Data extracted from a collection:
^^^^

(* ===== verification/Benchmark.v ===== *)
(** * The benchmark client (src/benchmark/benchmark.c)

    [tx_loop] of the client program, with [PRELOAD] not defined and the uniform
    distribution, as in benchmark.h: it writes frames of GETs and SETs, of seven
    workloads, over one buffer and sends them; [rx_loop] counts what comes back.
    The properties say that the server understands the client.  [PRELOAD] and the
    rest of the client are in [Client]; the set-up of the ports is a copy of the server's,
    see [Dpdk]. *)

From S2P Require Import Prelude GpuHash Config Slabs Batch Items Packet Receiver Zipf LoadGen LocalTest.

(** ** benchmark.h *)

Definition BITS_INSERT_BUF : Z := 3.
Definition BENCH_KEY_LEN : Z := 8.
Definition BENCH_VALUE_LEN : Z := 8.
Definition TOTAL_CNT : Z := Z.shiftl 1 31 - 1.
Definition PRELOAD_CNT : result Z :=
  u32_of_double (dmul (ddiv (double_of_Z 2) (double_of_Z 10)) (double_of_Z (Z.shiftl 1 30 / 8))).
(** The arrays have eight elements, the last of which is 0. *)
Definition number_packet_set : list Z := [0; 5; 11; 20; 27; 34; 40; 0].
Definition number_packet_get : list Z := [122; 95; 99; 80; 63; 51; 40; 0].
Definition length_packet : list Z := [1510; 1306; 1498; 1486; 1450; 1474; 1486; 0].
Definition EIU_HEADER_LEN : Z := 42.
Definition KV_IP_ADDR : Z := 789.
Definition KV_UDP_PORT : Z := 124.
Definition LOCAL_IP_ADDR : Z := 456.
Definition LOCAL_UDP_PORT : Z := 123.
Definition sum_cores (f : core_stat → Z) (l : list (core_stat * bool)) : Z :=
  foldl (λ n c, if (c.2 : bool) then u64 (n + f c.1) else n) 0 l.

Definition print_stats (WORKLOAD_ID : Z) (s : client_stats) : result (stats_report * client_stats) :=
  let tx := sum_cores st_tx (cores s) in
  let latency := foldl (λ n x, u64 (n + x)) 0 (ts_total s) in
  let cnt := foldl (λ n x, u64 (n + x)) 0 (ts_count s) in
  num_get ← arr_get number_packet_get WORKLOAD_ID;
  num_set ← arr_get number_packet_set WORKLOAD_ID;
  if cnt =? 0 then Err DivByZero
  else Ok (StatsReport tx (u64 (tx * num_get)) (u64 (tx * num_set)) (sum_cores st_rx (cores s))
             (sum_cores st_dropped (cores s)) cnt (latency / cnt),
           ClientStats ((λ c, if (c.2 : bool) then (CoreStat 0 0 0, true) else c) <$> cores s)
             ((λ _, 0) <$> ts_total s) ((λ _, 1) <$> ts_count s)).

(** ** MAIN *)

Section main.
Context (fails : dpdk_call → bool) (nb_ports : Z).

(** The pools come before the number of ports is known. *)
Definition client_init_dpdk (fuel : nat) : result (list dpdk_call) :=
  tr ← create_pools fails NUM_QUEUE 1 fuel 0 [];
  tr ← call fails tr SendMempoolCreate;
  tr ← call fails tr PciProbe;
  _ ← assert_ (nb_ports =? 1);
  init_ports fails NUM_QUEUE nb_ports 3 fuel 0 tr.

Definition client_stats0 : client_stats :=
  ClientStats (replicate (Z.to_nat NUM_MAX_CORE) (CoreStat 0 0 0, false))
    (replicate (Z.to_nat NUM_QUEUE) 0) (replicate (Z.to_nat NUM_QUEUE) 1).

Inductive client_thread :=
  | RxLoop (core_id queue_id : Z)
  | TxLoop (core_id queue_id : Z).

(** [AFFINITY_ONE_NODE], which goes with the uniform distribution, or
    [AFFINITY_MAX_QUEUE]. *)
Definition launch_threads (one_node : bool) : list client_thread :=
  concat ((λ i, (if i =? 0 then [RxLoop 0 i] else []) ++
                [TxLoop (if one_node then i * 2 + 1 else i + 1) i]) <$> seqZ 0 NUM_QUEUE).

(** The client's copy of the function is that of dpdk.c, word for word. *)
Definition check_all_ports_link_status := Dpdk.check_all_ports_link_status.

Definition client_main (link_status : Z → Z → Z) (one_node : bool) (fuel : nat)
    : result (list dpdk_call * link_trace * client_stats * list client_thread) :=
  tr ← client_init_dpdk fuel;
  lt ← check_all_ports_link_status link_status nb_ports 0 fuel;
  Ok (tr, lt, client_stats0, launch_threads one_node).
End main.

(** ** Lemmas: loading the table *)

Lemma sets_cons k value jobs :
  sets ((k, value) :: jobs) = encode_set (key_bytes mega_init_config k) value ++ sets jobs.
Proof. done. Qed.
Lemma openai_content_not_text_witness :
  exists (svc : AiService) (m : jsstring),
    createOpenAIService
      (Samples.openai_answers (Samples.completion (JBool true)))
    = ([EvEnter (FnCreateService OpenAI)], Ret svc)
    /\ generateMessage svc (lit "diff")
         (Samples.openai_answers (Samples.completion (JBool true)))
       = ([EvEnter (FnGenerateMessage OpenAI);
           EvFetch (openai_request (lit "sk") (lit "diff"))],
          Throw (TypeError m)).
Proof.
  eapply (openai_content_not_text
            (Samples.openai_answers (Samples.completion (JBool true)))
            (lit "sk") (lit "diff") _ _ _ _ _ (JBool true));
    first [reflexivity | discriminate].
Defined.

(** X20: when the backend fails, [main] fails with the same error after
    having printed the command of the resolver and, with [--verbose],
    the diff; it prints no heading, no message and no command line, and
    the program reports the error on the error stream. *)
Theorem main_generation_failure (w : World) (args : Args.t)
    (p out : CommandOutput) (tc tg : Trace) (svc : AiService)
    (query : list jsstring) (e : JsError) :
  Args.help args = false ->
  command_output w (git_request w probe_args) = inr p ->
  code p = 0%Z ->
  selectService (Args.ai args) w = (tc, Ret svc) ->
  git_args (Args.source args) = Some query ->
  command_output w (git_request w query) = inr out ->
  code out = 0%Z ->
  is_empty (trim (text_decode w (stdout out))) = false ->
  generateMessage svc (text_decode w (stdout out)) w = (tg, Throw e) ->
  snd (main args w) = Throw e
  /\ stdout_lines (fst (program args w)) =
     [running_line w query]
     ++ (if Args.verbose args
         then [lit "Original Diff:"; text_decode w (stdout out)] else [])
  /\ last (fst (program args w)) (EvTimeout 0)
     = EvStderr (lit "Error: " ++ error_message e)
  /\ snd (program args w) = Ret tt.
Proof.
  intros Hh Hp Hc Hs Hq Ho Hoc He Hg.
  pose proof (main_generation_throws w args Hh p Hp Hc tc svc Hs query Hq out
                Ho Hoc He tg e Hg) as H.
  unfold program, catch. rewrite H. cbn [console_error emit join fst snd].
  split; [reflexivity|]. split; [|split; [|reflexivity]].
  - all_generations; all_constructions;
      destruct (Args.verbose args); reflexivity.
  - apply last_last.
Qed.

Lemma main_generation_failure_witness :
  snd (main (Samples.args_with "openai" "staged" false true true)
         (Samples.openai_refuses "Unauthorized"))
  = Throw (Error (lit "OpenAI API request failed: Unauthorized"))
  /\ stdout_lines
       (fst (program (Samples.args_with "openai" "staged" false true true)
               (Samples.openai_refuses "Unauthorized")))
     = [lit "Running git command: /usr/bin/git diff --cached"]
       ++ [lit "Original Diff:"; lit "diff --git a/app.ts b/app.ts"]
  /\ last (fst (program (Samples.args_with "openai" "staged" false true true)
                  (Samples.openai_refuses "Unauthorized"))) (EvTimeout 0)
     = EvStderr (lit "Error: OpenAI API request failed: Unauthorized")
  /\ snd (program (Samples.args_with "openai" "staged" false true true)
            (Samples.openai_refuses "Unauthorized"))
     = Ret tt.
Proof.
  eapply (main_generation_failure (Samples.openai_refuses "Unauthorized")
            (Samples.args_with "openai" "staged" false true true)
            _ {| code := 0;
                 stdout := Samples.bytes_of "diff --git a/app.ts b/app.ts";
                 stderr := [] |}
            _ _ _ [lit "diff"; lit "--cached"]
            (Error (lit "OpenAI API request failed: Unauthorized")));
    reflexivity.
Defined.

(** X21: the OpenAI service handles no failure of the transport: a
    rejected [fetch], and a body of an accepted answer that is no JSON,
    leave [generateMessage] as the error they are. *)
Theorem openai_failures_propagate (w : World) (key diff : jsstring)
    (e : JsError) :
  env_get w (lit "OPENAI_API_KEY") = Some key -> key <> [] ->
  fetch w (openai_request key diff) = inl e
  \/ (exists r, fetch w (openai_request key diff) = inr r
                /\ ok r = true /\ json r = inl e) ->
  exists svc : AiService,
    createOpenAIService w = ([EvEnter (FnCreateService OpenAI)], Ret svc)
    /\ generateMessage svc diff w =
       ([EvEnter (FnGenerateMessage OpenAI); EvFetch (openai_request key diff)],
        Throw e).
Proof.
  intros Hk Hne Hf. build_service Hk Hne.
  run_service. cbn [is_empty]. unfold openai_request in Hf.
  destruct Hf as [Hf|[r [Hf [Hok Hj]]]].
  - rewrite Hf. reflexivity.
  - rewrite Hf, Hok, Hj. reflexivity.
Qed.

Lemma openai_failures_propagate_witness :
  exists svc : AiService,
    createOpenAIService Samples.repo_with_openai_key
    = ([EvEnter (FnCreateService OpenAI)], Ret svc)
    /\ generateMessage svc (lit "diff") Samples.repo_with_openai_key
       = ([EvEnter (FnGenerateMessage OpenAI);
           EvFetch (openai_request (lit "sk") (lit "diff"))],
          Throw (HostError (lit "network unreachable"))).
Proof.
  eapply (openai_failures_propagate Samples.repo_with_openai_key
            (lit "sk") (lit "diff"));
    [reflexivity | discriminate | left; reflexivity].
Defined.
Lemma merge_chunk_Ok df chunk zc :
  Acs.common_zipcode_col df chunk = Some zc ->
  length (List.filter (String.eqb zc) (columns df)) = 1 ->
  length (List.filter (String.eqb zc) (columns chunk)) = 1 ->
  Forall (fun c => Acs.is_dup c = false) (columns chunk) ->
  Acs.merge_chunk df chunk
  = Ok (Pd.select (fun c => negb (Acs.is_dup c))
          (mkDF
             (columns df
              ++ map (Pd.renamer
                        (List.filter
                           (fun x => PyStr.mem x
                              (List.filter (Pd.not_label zc)
                                 (columns chunk)))
                           (columns df)) "_dup")
                   (List.filter (Pd.not_label zc) (columns chunk)))
             (Pd.merge_rows Pd.Outer zc df chunk))).
Proof.
  intros Hzc Hl Hr Hnd. unfold Acs.merge_chunk, Pd.merge, Pd.check_key.
  rewrite Hzc.
  rewrite (proj2 (the_column_Ok zc (columns df) _) Hl).
  rewrite (proj2 (the_column_Ok zc (columns chunk) _) Hr). simpl.
  rewrite items_overlap_dup_Ok; [done|].
  apply Forall_forall. intros c Hc.
  apply list_elem_of_In, filter_In in Hc as [Hc _].
  rewrite Forall_forall in Hnd. by apply Hnd, list_elem_of_In.
Qed.

End suffixes.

^^^^

TASK: Give an exact copy of every line from the one holding "rewrite items_overlap_dup_Ok; [done|]." through the end of the records, both included, and no other lines.

RESPONSE FOR THIS EXERCISE:
  rewrite items_overlap_dup_Ok; [done|].
  apply Forall_forall. intros c Hc.
  apply list_elem_of_In, filter_In in Hc as [Hc _].
  rewrite Forall_forall in Hnd. by apply Hnd, list_elem_of_In.
Qed.

End suffixes.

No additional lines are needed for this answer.